HoLEP is an endoscopic enucleation of the prostate using a laser commonly used to treat kidney stones. Three meta-analyses evaluating HoLEP vs bipolar TURP showed no difference in short term efficacy in terms of IPSS improvement, quality of life and maximum flow. 28-30 A retrospective comparison of 2,869 HoLEP procedures vs 37,577 TURP procedures demonstrated longer operation times with HoLEP.
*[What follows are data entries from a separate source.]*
Lemma refused_first_animation_ends_run_witness :
  welcome (default_session list_network)
  = ([Markdown "### 👋 Welcome to Your Eye Health Companion"], Raise StreamlitAPIException)
  /\ outcome (app (default_session list_network)) = Raise StreamlitAPIException
  /\ filter is_slot (page (app (default_session list_network))) = []
  /\ results (page (app (default_session list_network))) = []
  /\ shows_caption (page (app (default_session list_network))) = false.
Proof.
  apply (refused_first_animation_ends_run (default_session list_network) age_model
           (JArray [JInt 1; JInt 2]) (JArray [JInt 1; JInt 2]) StreamlitAPIException);
    reflexivity.
Defined.

(** X18. When the first slot is filled and the animation component refuses
    the second fetched document, the run ends there with the exception of
    the component: the first slot stays on the page as it was filled, the
    second slot stays empty, and neither the form nor anything of a
    prediction nor the footer follows. *)
Theorem refused_second_animation_ends_run
    (env : Env) (model : Model) (a0 a1 : json) (e : exn) :
  artifact env = Ok model ->
  outcome (load_lottie_url env "https://assets1.lottiefiles.com/packages/lf20_3vbOcw.json")
  = Ok a0 ->
  outcome (load_lottie_url env "https://assets2.lottiefiles.com/packages/lf20_tutvdkg0.json")
  = Ok a1 ->
  (truthy a0 = true -> lottie_component env a0 250 = Ok tt) ->
  truthy a1 = true ->
  lottie_component env a1 250 = Raise e ->
  welcome env
  = ([Markdown "### 👋 Welcome to Your Eye Health Companion"; slot a0], Raise e)
  /\ outcome (app env) = Raise e
  /\ filter is_slot (page (app env)) = [slot a0]
  /\ results (page (app env)) = []
  /\ shows_caption (page (app env)) = false.
Proof.
  intros Ha H0 H1 Hc0 Ht Hc.
  assert (Hw : welcome env
               = ([Markdown "### 👋 Welcome to Your Eye Health Companion"; slot a0],
                  Raise e)).
  { rewrite (welcome_of_documents env a0 a1 H0 H1). unfold drawing.
    rewrite Ht, Hc.
    destruct (truthy a0); [rewrite Hc0 by reflexivity |]; reflexivity. }
  split; [exact Hw |].
  rewrite (app_stops_with_welcome env model _ e Ha Hw).
  unfold slot. destruct (truthy a0); repeat split.
Qed.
However, there were shorter hospitalisation times and less infectious complications. Overall complication rates were similar. 31 One meta-analysis of 7 RCTs showed similar short and midterm erectile function scores between HoLEP and TURP, however long-term scores were significantly better in HoLEP patients. 32 This procedure can be offered as an alternative to TURP or Millin prostatectomy. The learning curve with this procedure is said to be steep with 50 procedures being quoted as the number required to become proficient. A patient information leaflet on HoLEP is similarly available on the BAUS website. 33

Thulium:yttrium-aluminiumgarnet laser (Tm:YAG) enucleation of the prostate (ThuLEP)
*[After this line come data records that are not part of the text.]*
(** * The database models of the flashcard tracker (app/models.py)

    The application is a set of Flask-SQLAlchemy model declarations: four
    entity tables ([user], [deck], [card], [class]), two association tables
    ([UserClasses], [CardClasses]), a handful of methods on the model classes
    and the [load_user] callback of flask_login.

    The development keeps the declarations as data (columns with their types,
    [primary_key], [unique] and [ForeignKey] options, as written in the
    source) and gives them meaning through a small relational engine
    ([Engine]): what an INSERT, UPDATE or DELETE does to a store whose
    constraints are exactly the declared ones.  The model classes are records
    over that store; their methods are functions of the record and the store.

    Two lines of the source do not parse as written: a comma is misplaced
    in the declaration of the second association table (line 40) and one is
    missing in [Card.__repr__] (line 133).  The declarations are read as
    the calls they spell out; [__repr__] plays no part here.

    Library code the models call but do not contain is kept abstract:
    the password digest behind werkzeug's [generate_password_hash] and
    [check_password_hash] is a parameter ([Hashing]); the random choices of
    the salt are an explicit argument. *)

From Stdlib Require Import ZArith String Ascii List Bool Lia.
From Stdlib Require Import DecimalString DecimalPos.
From stdpp Require Import base option list strings gmap.

(** ** Python values the models rely on *)

Module Py.

(** The exceptions that can reach a caller of the models. *)
Inductive exn :=
| AttributeError (msg : string)
| ValueError (msg : string)
| TypeError (msg : string)
| IntegrityError (msg : string)
| DataError (msg : string)
| OperationalError (msg : string)
| StaleDataError (msg : string).

(** A call either returns or raises. *)
Inductive result (A : Type) :=
| Ok (a : A)
| Raise (e : exn).
Arguments Ok {A} a.
Arguments Raise {A} e.

Definition bind {A B} (r : result A) (k : A -> result B) : result B :=
  match r with
  | Ok a => k a
  | Raise e => Raise e
  end.

Definition is_raise {A} (r : result A) : bool :=
  match r with
  | Ok _ => false
  | Raise _ => true
  end.

(** Characters [str.strip] and [int] treat as white space (ASCII range). *)
Definition is_space (c : ascii) : bool :=
  let n := nat_of_ascii c in
  (n =? 32) || ((9 <=? n) && (n <=? 13)) || ((28 <=? n) && (n <=? 31)).

Definition digit_of (c : ascii) : option Z :=
  let n := nat_of_ascii c in
  if (48 <=? n) && (n <=? 57) then Some (Z.of_nat (n - 48)) else None.

Fixpoint lstrip (s : string) : string :=
  match s with
  | String.String c s' => if is_space c then lstrip s' else s
  | EmptyString => EmptyString
  end.

Fixpoint rstrip (s : string) : string :=
  match s with
  | EmptyString => EmptyString
  | String.String c s' =>
      match rstrip s' with
      | EmptyString => if is_space c then EmptyString else String.String c EmptyString
      | r => String.String c r
      end
  end.

Definition strip (s : string) : string := rstrip (lstrip s).

(** Decimal digits, with single underscores allowed between two digits.
    [prev] tells whether the previous character was a digit. *)
Fixpoint int_digits (acc : Z) (prev : bool) (s : string) : option Z :=
  match s with
  | EmptyString => if prev then Some acc else None
  | String.String c s' =>
      match digit_of c with
      | Some d => int_digits (10 * acc + d) true s'
      | None =>
          if Ascii.eqb c "_" && prev then int_digits acc false s' else None
      end
  end.

(** [int(s)] on a string, base 10. *)
Definition int_of_str (s : string) : result Z :=
  let t := strip s in
  let parsed :=
    match t with
    | String.String "-" r => Z.opp <$> int_digits 0 false r
    | String.String "+" r => int_digits 0 false r
    | _ => int_digits 0 false t
    end in
  match parsed with
  | Some z => Ok z
  | None => Raise (ValueError "invalid literal for int() with base 10")
  end.

(** What the login session hands back as a user id: the text flask_login
    stored, or an integer. *)
Inductive session_id :=
| SidStr (s : string)
| SidInt (z : Z).

(** [int(user_id)]. *)
Definition int (v : session_id) : result Z :=
  match v with
  | SidStr s => int_of_str s
  | SidInt z => Ok z
  end.

(** [s.count(c)] for a one-character [c]. *)
Fixpoint count (c : ascii) (s : string) : nat :=
  match s with
  | EmptyString => 0
  | String.String a s' => (if Ascii.eqb a c then 1 else 0) + count c s'
  end.

(** [s.split(c, 1)] when [c] occurs: the text before and after its first
    occurrence. *)
Fixpoint split_once (c : ascii) (s : string) : option (string * string) :=
  match s with
  | EmptyString => None
  | String.String a s' =>
      if Ascii.eqb a c then Some (EmptyString, s')
      else match split_once c s' with
           | Some (l, r) => Some (String.String a l, r)
           | None => None
           end
  end.

(** [a, b, c = s.split(c, 2)]: [None] when unpacking into three fails. *)
Definition split3 (c : ascii) (s : string) : option (string * string * string) :=
  match split_once c s with
  | Some (a, rest) =>
      match split_once c rest with
      | Some (b, d) => Some (a, b, d)
      | None => None
      end
  | None => None
  end.

(** [str(n)] for an integer: decimal digits, a minus sign when negative. *)
Definition str_int (z : Z) : string := NilZero.string_of_int (Z.to_int z).

(** [str(x)] for an attribute that is an integer or [None], and for one
    that is text or [None] (what [format] puts in place of [{}]). *)
Definition str_opt_int (o : option Z) : string :=
  match o with
  | Some z => str_int z
  | None => "None"
  end.

Definition str_opt_str (o : option string) : string :=
  match o with
  | Some s => s
  | None => "None"
  end.

End Py.

Import Py.

Notation "x <-! r ;; k" := (Py.bind r (fun x => k))
  (at level 100, r at next level, right associativity).

(** ** werkzeug.security *)

(** The digest werkzeug computes is not part of the repository.
    [method_tag] is the method name [generate_password_hash] writes in front
    of a hash made with its default method, [pw_digest salt password] the hex
    digest of that method, and [other_method] what [_hash_internal] does
    under any other method name (a digest, or an exception for a method it
    does not know). *)
Class Hashing := {
  method_tag : string;
  pw_digest : string -> string -> string;
  other_method : string -> string -> string -> result string
}.

Module Werkzeug.

Section Security.
Context `{Hashing}.

Definition SALT_CHARS : string :=
  "abcdefghijklmnopqrstuvwxyzABCDEFGHIJKLMNOPQRSTUVWXYZ0123456789".

(** [SALT_CHARS[i]]; the index is always in range at the one call below. *)
Definition salt_char (i : nat) : ascii :=
  match String.get (i mod String.length SALT_CHARS) SALT_CHARS with
  | Some c => c
  | None => "a"%char
  end.

(** [gen_salt(length)]: one random choice in SALT_CHARS per character. The
    choices are the argument. *)
Fixpoint gen_salt (choices : list nat) : string :=
  match choices with
  | [] => EmptyString
  | i :: rest => String.String (salt_char i) (gen_salt rest)
  end.

Definition _hash_internal (method salt password : string) : result string :=
  if String.eqb method method_tag then Ok (pw_digest salt password)
  else other_method method salt password.

(** [generate_password_hash(password)]: "method$salt$digest". *)
Definition generate_password_hash (choices : list nat) (password : string) : string :=
  let salt := gen_salt choices in
  method_tag +:+ "$" +:+ salt +:+ "$" +:+ pw_digest salt password.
The Thulium laser is another laser which is used for treating kidney stones, with recent research and clinical experience demonstrating it to be significantly faster than the standard holmium (Ho:YAG) laser. ThuLEP is performed in exactly the same way as HoLEP. A key visual difference in the procedure vs HoLEP is the carbonisation of prostate tissue during the procedure giving it a brown or burnt look. Current data shows similar efficacy between ThuLEP, HoLEP and TURP. ThuLEP seems to be faster to perform than HoLEP, although it is associated with a larger haemoglobin drop. 34,35

Prostate artery embolization (PAE)

PAE is a procedure which uses digital subtraction angiography to identify suitable prostatic arterial supply to embolize. This procedure can be performed as a day case under local anaesthesia with access via femoral or radial arteries. This procedure can be particularly useful in co-morbid patients who may be more suited to minimally invasive treatment. This procedure seems to be less effective than TURP for objective improvement in functional outcomes. However, blood loss as well as catheterisation and hospitalisation time all favour PAE. This procedure is still under investigation and it is advised that it only be performed in centres where urologists work with trained interventional radiologists to select appropriate candidates. 36

Summary

Benign prostatic hyperplasia is a condition characterised by a prostate volume over 30mls. This is predominantly a condition of older men. Patients with suspected BPH should be worked up by their physician with a history including LUTs (IPSS) and DRE. Patients should be first advised on lifestyle modifications to improve their condition. Reasonable first line investigations for LUTs include laboratory investigations including PSA, creatinine and urine for microscopy or culture and sensitivity. Common BPH medications to treat obstructive urinary symptoms include alpha blockers and 5-ARIs. Common BPH medications to treat storage urinary symptoms include antimuscarinics and beta-3 agonists. Uroflowmetry, urodynamics, ultrasound, flexible cystoscopy, and CT/MRI are all useful investigations for BPH.

Shared decision making is important between clinician and patient when deciding on the necessity for, and the type of BPH procedure to be carried out. This decision should be guided by a patient’s co-morbidities, functional status, prostate size and shape as well as most importantly the patient’s treatment goals.